The Islanders Hockey Club are an American Tier II junior ice hockey organization from Tyngsborough, Massachusetts. The Islanders are members of the United States Premier Hockey League's National Collegiate Development Conference.

==History==
In October of 2016, the USPHL announced that they had applied to USA Hockey for approval to add a Tier II junior league beginning with the 2017–18 season. Two months later, the petition was denied. Instead of ending their plans, the USPHL withdrew from USA Hockey oversight and organized the National Collegiate Development Conference. The Islanders Hockey Club took advantage of the league by founding a new Tier II franchise and joining for the inaugural season.

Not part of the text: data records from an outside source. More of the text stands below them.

(** What happens to an issued access token depends on the clock, the machine
    and what the store has for it. *)
Lemma issued_token_outcome o now uuid u m v k ne tok t ctx r s :
  CreateToken o now uuid u m v k ne = Ok tok -> 0 <= u < 2 ^ 64 ->
  Z.abs v <= 2 ^ 53 -> Z.abs k <= 2 ^ 53 -> Z.abs (td_AccessExpiry tok) <= 2 ^ 53 ->
  rq_Authorization r = bearer (td_AccessToken tok) ->
  tokenValidator o t ctx r s =
    if (unix_of t <=? td_AccessExpiry tok) && String.eqb m (rq_MachineID r) then
      match LGet t uuid (st_store s) with
      | Ok _ => (s, Ok (mkCtx (fst (parse_uint (stored t uuid s))) m k (cx_Version ctx)))
      | Err _ => (s, Err ErrInvalidToken)
      | Panic w => (s, Panic w)
      end
    else (s, Err ErrInvalidToken).
Proof.
  intros Hc Hu Hv Hk He Hr.
  destruct (access_token_verifies o now uuid u m v k ne t tok Hc Hv Hk He) as (Hb & _).
  pose proof (issued_token_extracts o now uuid u m v k ne t tok PrefixJwtToken Hc eq_refl Hu Hv Hk He) as Hx.
  fold (bearer (td_AccessToken tok)) in Hx. unfold tokenValidator. rewrite Hr.
  assert (extractToken (bearer (td_AccessToken tok)) = Ok (PrefixJwtToken, td_AccessToken tok)) as ->.
  { unfold extractToken, bearer. by rewrite ExtractToken_two. }
  cbv [mbind gom_bind glift].
  change (String.eqb PrefixJwtToken PrefixAuthKey) with false. change (String.eqb PrefixJwtToken PrefixFastKey) with false.
  change (String.eqb PrefixJwtToken PrefixJwtToken) with true. cbn [negb andb]. unfold replace_error at 1. rewrite Hx.
  destruct (unix_of t <=? td_AccessExpiry tok); [|done]. cbn [ad_MachineID andb].
  destruct (String.eqb_spec m (rq_MachineID r)) as [Hm|]; [|done]. cbn [negb].
  unfold replace_error, on_store, FetchAuth, stored. cbv [mbind gom_bind]. cbn [store_Get LedisStore.store ad_AccessUUID].
  unfold LedisStore.Get. destruct (LGet t uuid (st_store s)) as [x|e|w] eqn:Hg; [|by destruct s..].
  apply get_view in Hg as ->. destruct s. cbn. by rewrite Hm.
Qed.

(** What an issued pair leaves: the token it came with, its expiration, and
    the entry of the store with the instant it disappears. *)
Definition pair_expiry (o : options) (now : Z) (ne : bool) : Z := if ne then noExpiryTimestamp else unix_of (now + accessTokenTTL o).
Definition entry_gone (now exp : Z) : Z := now + go_div (time_sub (exp * Second) now) Second * Second.
Lemma issued_pair o now uuid u m v k ne s s' access refresh :
  on_store (CreateTokenPair o now uuid u m v k ne) s = (s', Ok (access, refresh)) ->
  0 <= u < 2 ^ 63 -> Z.abs v <= 2 ^ 53 -> Z.abs k <= 2 ^ 53 -> Z.abs (pair_expiry o now ne) <= 2 ^ 53 ->
  exists tok, CreateToken o now uuid u m v k ne = Ok tok /\ td_AccessToken tok = access /\
    td_AccessExpiry tok = pair_expiry o now ne /\ st_db s' = st_db s /\
    forall t, fst (parse_uint (stored t uuid s')) = if t <? entry_gone now (pair_expiry o now ne) then u else 0.
Proof.
  intros Hp Hu Hv Hk He. revert Hp. unfold on_store, CreateTokenPair. cbv [mbind gom_bind glift].
  destruct (CreateToken o now uuid u m v k ne) as [tok|e|w] eqn:Hc; [|done..].
  destruct (CreateAuth now u tok (st_store s)) as [d [[]|e|w]] eqn:Ha; [|done..]. intros [= <- <- <-].
  assert (td_AccessExpiry tok = pair_expiry o now ne) as Hexp.
  { unfold CreateToken in Hc. cbv [mbind result_bind] in Hc. destruct (SignedString _ _); [|done..].
    destruct (SignedString _ _); [|done..]. by injection Hc as <-. }
  destruct (access_token_verifies o now uuid u m v k ne now tok Hc Hv Hk) as (_ & _ & _ & _ & _ & _ & _ & Hid & Hrid); [by rewrite Hexp|].
  exists tok. split_and!; [done..|]. intros t. unfold stored. cbn [st_store]. apply CreateAuth_ok in Ha. cbn zeta in Ha.
  rewrite Ha, Hid, Hrid, Hexp, lookup_insert_ne by apply refreshUUID_ne. rewrite lookup_insert_eq. cbn [mbind option_bind].
  fold (entry_gone now (pair_expiry o now ne)). destruct (t <? _); [|done]. cbn [from_option id].
  by rewrite i64_small, parse_uint_pretty by (unfold minInt64, maxInt64; lia).
Qed.

(** C27 (roundtrip).  A token the portal issued is good for its user, its
    key and its machine and no other, as long as neither its own expiration
    nor that of the store's entry has passed.  The entry goes first: from
    then until the end of the expiration's second the token is taken for one
    of user zero. *)
Theorem issued_token_authenticates o now uuid u m v k ne s s' access refresh t ctx r :
  on_store (CreateTokenPair o now uuid u m v k ne) s = (s', Ok (access, refresh)) ->
  let exp := pair_expiry o now ne in
  0 <= u < 2 ^ 63 -> Z.abs v <= 2 ^ 53 -> Z.abs k <= 2 ^ 53 -> Z.abs exp <= 2 ^ 53 ->
  (forall t k d, exists o, LGet t k d = Ok o) -> rq_Authorization r = bearer access ->
  tokenValidator o t ctx r s' =
    if (unix_of t <=? exp) && String.eqb m (rq_MachineID r)
    then (s', Ok (mkCtx (if t <? entry_gone now exp then u else 0) m k (cx_Version ctx)))
    else (s', Err ErrInvalidToken).
Proof.
  intros Hp exp Hu Hv Hk He Hget Hr. destruct (issued_pair _ _ _ _ _ _ _ _ _ _ _ _ Hp Hu Hv Hk He) as (tok & Hc & <- & Hexp & _ & Hst).
  fold exp in Hexp, Hst. rewrite (issued_token_outcome o now uuid u m v k ne tok) by (try done; rewrite ?Hexp; lia || done).
  rewrite Hexp. destruct (_ && _); [|done]. destruct (Hget t uuid (st_store s')) as [x ->]. by rewrite Hst.
Qed.

(** Signing out does not end the use of the token: the
    requests that still carry it are not refused but go on as those of user
    zero, with the machine and the key of the token, until it expires. *)
Theorem signed_out_token_is_user_zero o now uuid u m v k ne tok t1 t2 ctx r s s' :
  CreateToken o now uuid u m v k ne = Ok tok -> 0 <= u < 2 ^ 64 ->
  Z.abs v <= 2 ^ 53 -> Z.abs k <= 2 ^ 53 -> Z.abs (td_AccessExpiry tok) <= 2 ^ 53 ->
  (forall ks d, exists d', LDel ks d = Ok d') -> (forall t k d, exists o, LGet t k d = Ok o) ->
  rq_Authorization r = bearer (td_AccessToken tok) -> rq_MachineID r = m ->
  unix_of t1 <= td_AccessExpiry tok -> unix_of t2 <= td_AccessExpiry tok ->
  Logout_ o t1 r s = (s', Ok tt) ->
  tokenValidator o t2 ctx r s' = (s', Ok (mkCtx 0 m k (cx_Version ctx))).
Proof.
  intros Hc Hu Hv Hk He Hdel Hget Hr Hm H1 H2 Hl.
  rewrite (issued_token_outcome o now uuid u m v k ne tok) by done.
  destruct (Z.leb_spec (unix_of t2) (td_AccessExpiry tok)); [|lia]. rewrite Hm, String.eqb_refl. cbn [andb].
  destruct (Hget t2 uuid (st_store s')) as [x ->]. do 3 f_equal. unfold stored.
  enough (view (st_store s') !! uuid = None) as -> by done. revert Hl. unfold Logout_. rewrite Hr.
  unfold bearer. rewrite (issued_token_extracts o now uuid u m v k ne t1 tok) by done.
  destruct (Z.leb_spec (unix_of t1) (td_AccessExpiry tok)); [|lia].
  unfold gignore, on_store, Logout, DeleteTokens. cbv [mbind gom_bind]. cbn [store_Del LedisStore.store ad_AccessUUID ad_UserID ad_AuthKeyID].
  unfold LedisStore.Del. destruct (Hdel [uuid] (st_store s)) as [d1 Hd1]. rewrite Hd1.
  destruct (Hdel [refreshUUID uuid u] d1) as [d2 Hd2]. rewrite Hd2.
  assert (view d2 !! uuid = None) as Hn.
  { rewrite (del_view _ _ _ Hd2), (del_view _ _ _ Hd1). cbn. rewrite lookup_delete_ne by apply refreshUUID_ne. by rewrite lookup_delete_eq. }
  destruct (k =? 0); [by intros [= <-]|]. unfold on_tables. set (q := Tx _ _). destruct q as [d3 [[]|e|w]]; [by intros [= <-]|by intros [= <-]|done].
Qed.

(** *** One-off keys *)

Lemma gpres_on_tables {A} (P : Database -> Prop) (q : GoM Database A) :
  gpreserves P q -> gpreserves (fun s => P (st_db s)) (on_tables q).
Proof. intros Hq s Hs. specialize (Hq _ Hs). unfold gstate, on_tables in *. by destruct (q (st_db s)). Qed.
Lemma gpres_on_store {A} (P : Database -> Prop) (m : GoM ldb A) : gpreserves (fun s => P (st_db s)) (on_store m).
Proof. intros s Hs. unfold gstate, on_store. by destruct (m (st_store s)). Qed.
Lemma gpres_replace {A} (P : State -> Prop) e (m : GoM State A) : gpreserves P m -> gpreserves P (replace_error e m).
Proof. intros Hm s Hs. specialize (Hm s Hs). unfold gstate, replace_error in *. by destruct (m s) as [s' [| |]]. Qed.
#[local] Hint Resolve gpres_on_store gpres_replace : gpres.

==Season-by-season records==

| Season | GP | W | L | OTL | SOL | Pts | GF | GA | Regular season finish | Playoffs |
|---|---|---|---|---|---|---|---|---|---|---|
| 2017–18 | 50 | 47 | 3 | 0 | — | 94 | 254 | 107 | 1st of 11, NCDC | Won Quarterfinal series, 2–0 (Boston Bandits) Won Semifinal series, 2–0 (Connecticut Jr. Rangers) Won Championship series, 2–1 (New Jersey Hitmen) |
| 2018–19 | 50 | 27 | 18 | 2 | 3 | 59 | 176 | 152 | 4th of 12, NCDC | Won Quarterfinal series, 2–0 (New Hampshire Jr. Monarchs) Lost Semifinal series, 0–2 (Connecticut Jr. Rangers) |
| 2019–20 | 50 | 29 | 17 | 3 | 1 | 62 | 187 | 144 | 4th of 13, NCDC | Playoffs cancelled |
| 2020–21 | 43 | 16 | 23 | 4 | 0 | 36 | 127 | 169 | 4th of 7, North Div. 8th of 13, NCDC | Won Div. Quarterfinal series, 2–1 (South Shore Kings) Lost Div. Semifinal series, 0–2 (Boston Junior Bruins) |
| 2021–22 | 48 | 14 | 31 | 1 | 2 | 31 | 133 | 186 | 7th of 7, North Div. 13th of 13, NCDC | Did not qualify |
| 2022–23 | 50 | 17 | 29 | 1 | 3 | 38 | 134 | 176 | 7th of 7, North Div. 14th of 14, NCDC | Did not qualify |
| 2023–24 | 52 | 36 | 11 | 4 | 1 | 77 | 173 | 122 | 1st of 6, New England Div. 2nd of 18, NCDC | Won Div. Semifinal series, 2–0 (Boston Junior Bruins) Lost Div. Final series, 0–3 (South Shore Kings) |
| 2024–25 | 54 | 30 | 21 | 3 | 0 | 63 | 172 | 169 | 4th of 9, New England Div. 10th of 22, NCDC | Lost Play-In series, 1–2 (Worcester Jr. Railers) |
| 2025–26 | 54 | 39 | 11 | 2 | 2 | 82 | 200 | 123 | 2nd of 6, New England East 5th of 33, NCDC | Won Div Semifinal 3–2 (Northern Cyclones) Lost Div Finals 0-3 (South Shore Kings) |

==Junior B team==
The Islanders also field teams in the USPHL Premier and Elite Divisions (equivalent to the former Tier III Junior B designation). The former Junior B team competed in the Eastern Conference of the Empire Junior Hockey League (EmJHL) prior to its joining the USPHL as the Empire Division (later USP3 Division and then Elite Division).